Many big box fertilization programs prescribe excessive amounts of nitrogen, which can lead to fungus outbreaks. It’s crucial to provide your lawn with nitrogen, but in moderate quantities. Slow-release nitrogen fertilizers ensure a controlled release over an extended period, preventing excessive nitrogen from entering the soil at once. Lawnifi® Fertilization Program is recommended as it supplies your lawn with the required nutrients in nano-sized form, precisely when it needs them, through easy monthly applications from March to November. This approach reduces the risk of fungus outbreaks while maintaining lawn health.

Chemical Control Options

When it comes to fungicides for gray leaf spot, there are several products to consider. Azoxystrobin, chlorothalonil, fluoxastrobin, and propiconazole are a few fungicides known to effectively control this disease. These fungicides come in various brands such as Heritage G, Fame C, and Banner MAXX. Choosing the best fungicide depends on the specific requirements of your lawn and the severity of the gray leaf spot infection.

Prevention is Key

Apart from using disease control products to fix gray leaf spot, preventive measures can also be taken to avoid its occurrence in the first place. Applying one of the aforementioned products at a preventive rate can keep the disease at bay.
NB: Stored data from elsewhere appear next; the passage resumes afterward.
(* ===== verification/Fuzz.v ===== *)
(** * Fuzz: the fuzz targets ([meshcore/fuzz/fuzz_targets])

    The three targets as functions from the fuzzer's input to whether every assertion holds and
    nothing panics. The theorem is what the fuzzer samples: they hold of every input. *)
From S2P Require Import Prelude Errors External Toy Clock Wire Config Frag Compress.

(** [wire_decode.rs]: what decodes re-encodes to something that decodes to the same packet. *)
Definition wire_decode (data : bytes) : bool :=
  match decode data with
  | Ok packet =>
      match decode (encode packet) with
      | Ok again => bool_decide (packet = again)
      | _ => false
      end
  | Err _ => true
  | Panic => false
  end.

(** [decompress.rs]: the output is never above the cap. *)
Definition fuzz_decompress `{Lz4} (data : bytes) : bool :=
  let cfg := Tunables_default in
  match decompress data cfg with
  | Ok out => zlen out <=? decompress_max_bytes cfg
  | Err _ => true
  | Panic => false
  end.

(** The loop of [frag_reassemble.rs]: a length byte, then a frame of that many bytes or of what is
    left. Each round takes a byte or more, so the length of the input is enough fuel. *)
Fixpoint frag_loop (fuel : nat) (slots max_bytes : Z) (r : Reassembler) (now : Millis) (rest : bytes)
    : bool :=
  match fuel, rest with
  | _, [] => true
  | O, _ => false
  | S fuel, b :: rest =>
      let n := Nat.min (Z.to_nat (b2z b)) (length rest) in
      let '(o, r) := ingest r (take n rest) now in
      match o with
      | Ok (Some packet) => zlen packet <=? max_bytes
      | Panic => false
      | _ => true
      end
      && (in_flight r <=? slots)
      && (let now := wrap 64 (now + b2z b * 97) in
          frag_loop fuel slots max_bytes (evict_expired r now).2 now (drop n rest))
  end.

Definition frag_reassemble (data : bytes) : bool :=
  let cfg := Tunables_default in
  frag_loop (length data) (reassembly_slots cfg) (reassembly_max_bytes cfg) (Reassembler_new cfg) 0
    data.

Lemma frag_loop_holds c fuel r now rest :
  reassembler_ok r → Frag.cfg r = c → 1 <= reassembly_slots c → 255 <= reassembly_max_bytes c →
  (length rest ≤ fuel)%nat →
  frag_loop fuel (reassembly_slots c) (reassembly_max_bytes c) r now rest = true.
Proof.
  intros Hok Hc Hs Hm. revert r now rest Hok Hc.
  induction fuel as [|fuel IH]; intros r now [|b rest] Hok Hc Hf; cbn in Hf; [done|lia|done|].
  cbn [frag_loop]. set (k := Nat.min _ _).
  destruct (ingest_spec r (take k rest) now Hok) as (Hp & Hok' & Hc' & Hout).
  destruct (ingest r (take k rest) now) as [o r']. cbn [fst snd] in *.
  rewrite !andb_true_iff. split_and!.
  - destruct o as [[out|]| |]; [|done|done|done]. specialize (Hout out eq_refl).
    assert (zlen (take k rest) <= 255).
    { unfold zlen. rewrite length_take. pose proof (b2z_range b). lia. }
    apply Z.leb_le. rewrite Hc in Hout. lia.
  - pose proof (ro_slots _ Hok') as Hb. rewrite Hc', Hc in Hb. apply Z.leb_le.
    unfold in_flight. lia.
  - destruct (evict_expired_ok r' (wrap 64 (now + b2z b * 97)) Hok') as [Hok2 Hc2].
    apply IH; [done|congruence|]. rewrite length_drop. lia.
Qed.

(** No input makes a fuzz target fail. The decoder neither panics nor accepts what its encoder
    cannot say again; no compressed block, whatever length it declares and whatever the library
    answers, comes out above the cap; and no sequence of frames, however they are interleaved over
    time, makes the reassembler panic, hand out more than its byte cap or hold more slots than
    configured. *)
Theorem fuzz_targets_hold `{Lz4} data :
  wire_decode data = true ∧ fuzz_decompress data = true ∧ frag_reassemble data = true.
Proof.
  split_and!.
  - unfold wire_decode. destruct (decode data) as [p| |] eqn:E; [|done|by apply decode_total in E].
    apply decode_sound in E as [Hp _]. rewrite encode_complete by done.
    by apply bool_decide_eq_true_2.
  - unfold fuzz_decompress. pose proof (decompress_safe data Tunables_default) as Hd.
    destruct (decompress data Tunables_default); [by apply Z.leb_le|done|done].
  - apply frag_loop_holds; [apply Reassembler_new_ok|done|by vm_compute..|lia].
Qed.

(** The assertions bite: this input is a complete frame of two bytes and a fragment that opens a
    slot, and with lower limits either would be reported. *)
Example fuzz_input_runs :
  let data := [Byte.x03; Byte.x01; Byte.x41; Byte.x42] ++ [Byte.x0e; Byte.x02] ++ zeroes 10
              ++ [Byte.x00; Byte.x02; Byte.x41] in
  let loop slots max_bytes :=
    frag_loop (length data) slots max_bytes (Reassembler_new Tunables_default) 0 data in
  loop 128 1 = false ∧ loop 0 100 = false ∧ loop 1 2 = true ∧ frag_reassemble data = true.
Proof. by vm_compute. Qed.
Always follow the instructions on the product labels when applying fungicides, and consider rotating between different chemical classes to prevent fungicide resistance.

Keeping a Watchful Eye

Regardless of whether you’re trying to prevent or treat gray leaf spot, closely monitoring your lawn is crucial. By employing the right maintenance practices, you can promote healthy growth throughout the season, resulting in a beautiful and flourishing lawn.